ASSIGNMENT: When a line below contains the word "arguments", it counts toward the total; give that total and nothing besides.

━━━ DATA SECTION

(** The whole run, from [NewClientFSM]. *)
Lemma main_run (os : OS) :
  exists n pre fsm',
    (n <= 5 * List.length (os_Args os) + 4)%nat /\
    leads os 0 NewClientFSM n pre fsm' /\
    currentState fsm' = Terminate /\
    0 <= currentFile fsm' <= len (fileNames fsm') /\
    (forall c, 3 <= len (os_Args os) -> dialled os = inl c ->
               (forall j, wfault c j = None) ->
               attempted pre = skipn 2 (os_Args os) /\
               exists w' ext,
                 writer fsm' = Some w' /\
                 outgoing (wr w')
                 = outgoing c ++ header (len (skipn 2 (os_Args os))) :: ext).
Proof.
  assert (E0 : step os 0 NewClientFSM
               = Done (set_currentState (fst (ValidateArgsState os NewClientFSM))
                                        (snd (ValidateArgsState os NewClientFSM))))
    by reflexivity.
  unfold ValidateArgsState in E0.
  destruct (Z.ltb_spec (len (os_Args os)) arguments) as [Hlt|Hge]; cbn [fst snd] in E0.
  { (* too few arguments *)
    eexists 2%nat, _, _. split; [lia|]. split.
    { eapply leads_step; [cbn; congruence | exact E0 |].
      eapply leads_step; [cbn; congruence | apply step_HandleFatalError; reflexivity |].
      apply leads_refl. }
    cbn. split; [reflexivity|]. split; [unfold len; cbn; lia|].
    intros c Hc. unfold arguments in Hlt. lia. }
  set (args := os_Args os) in *.
  set (fsm1 := set_currentState ParseIP _) in E0.
  set (fsm2 := set_currentState ConnetServer (snd (ParseIPState fsm1))).
  assert (E1 : step os 1 fsm1 = Done fsm2) by reflexivity.
  assert (Hip : ip fsm2 = ParseAddress (nth 0 args ""%string)).
  { unfold fsm2, ParseIPState, ParseAddress. rewrite strings_Contains_colon.
    cbn [ip fsm1 set_currentState set_fileNames set_port set_ip NewClientFSM].
    destruct (existsb _ _); reflexivity. }
  assert (Hrest : port fsm2 = nth 1 args ""%string /\ fileNames fsm2 = skipn 2 args /\
                  currentFile fsm2 = 0 /\ currentState fsm2 = ConnetServer).
  { unfold fsm2, ParseIPState. destruct (strings_Contains _ _); repeat split. }
  destruct Hrest as (Hport & Hnames & Hcur & Hst2).
  assert (E2 : step os 2 fsm2
               = Done (set_currentState (fst (ConnetServerState os fsm2))
                                        (snd (ConnetServerState os fsm2)))).
  { unfold step. rewrite Hst2. reflexivity. }
  unfold ConnetServerState in E2. rewrite Hip, Hport in E2. fold args in E2.
  change (net_Dial os trans _) with (dialled os) in E2.
  assert (Hargs : (3 <= List.length args)%nat) by (unfold len, arguments in Hge; lia).
  destruct (dialled os) as [c|e] eqn:Edial; cbn [fst snd] in E2.
  2:{ (* no connection *)
      eexists 4%nat, _, _. split; [lia|]. split.
      { eapply leads_step; [cbn; congruence | exact E0 |].
        eapply leads_step; [cbn; congruence | exact E1 |].
        eapply leads_step; [congruence | exact E2 |].
        eapply leads_step; [cbn; congruence | apply step_HandleFatalError; reflexivity |].
        apply leads_refl. }
      cbn [currentState currentFile fileNames set_currentState println set_err set_writer].
      rewrite Hnames, Hcur. split; [reflexivity|].
      split; [pose proof (len_nonneg (skipn 2 args)); lia|].
      intros c _ Hc. discriminate. }
  set (fsm3 := set_currentState SendFileCount _) in E2.
  destruct (from_SendFileCount os 3 fsm3 (NewWriter c))
    as (n & pre & fsm' & Hn & L & Hs' & Hc' & Hgood).
  { reflexivity. }
  { reflexivity. }
  { split; reflexivity. }
  { cbn [fileNames fsm3 set_currentState set_writer set_err]. rewrite Hnames. intros E. apply (f_equal (@List.length _)) in E.
    rewrite length_skipn in E. cbn in E. lia. }
  { cbn [currentFile fileNames fsm3 set_currentState set_writer set_err].
    rewrite Hnames, Hcur. pose proof (len_nonneg (skipn 2 args)). lia. }
  exists (n + 3)%nat, ([NewClientFSM; fsm1; fsm2] ++ pre), fsm'.
  split.
  { cbn [fileNames fsm3 set_currentState set_writer set_err] in Hn. rewrite Hnames in Hn.
    rewrite length_skipn in Hn. lia. }
  split.
  { eapply leads_trans; [|exact L].
    eapply leads_step; [cbn; congruence | exact E0 |].
    eapply leads_step; [cbn; congruence | exact E1 |].
    eapply leads_step; [congruence | exact E2 |]. apply leads_refl. }
  split; [exact Hs'|]. split; [exact Hc'|].
  intros c' _ Hc'' Hf. inversion Hc''; subst c'.
  destruct (Hgood Hf) as (Hatt & w' & ext & Hw' & Hext).
  cbn [fileNames fsm3 set_currentState set_writer set_err] in Hatt, Hext.
  rewrite Hnames in Hatt, Hext. split.
  - rewrite attempted_app, Hatt. unfold attempted. cbn [flat_map]. rewrite Hst2. reflexivity.
  - exists w', ext. auto.
Qed.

━━━━━━

OUTPUT FOR THIS EXERCISE: 4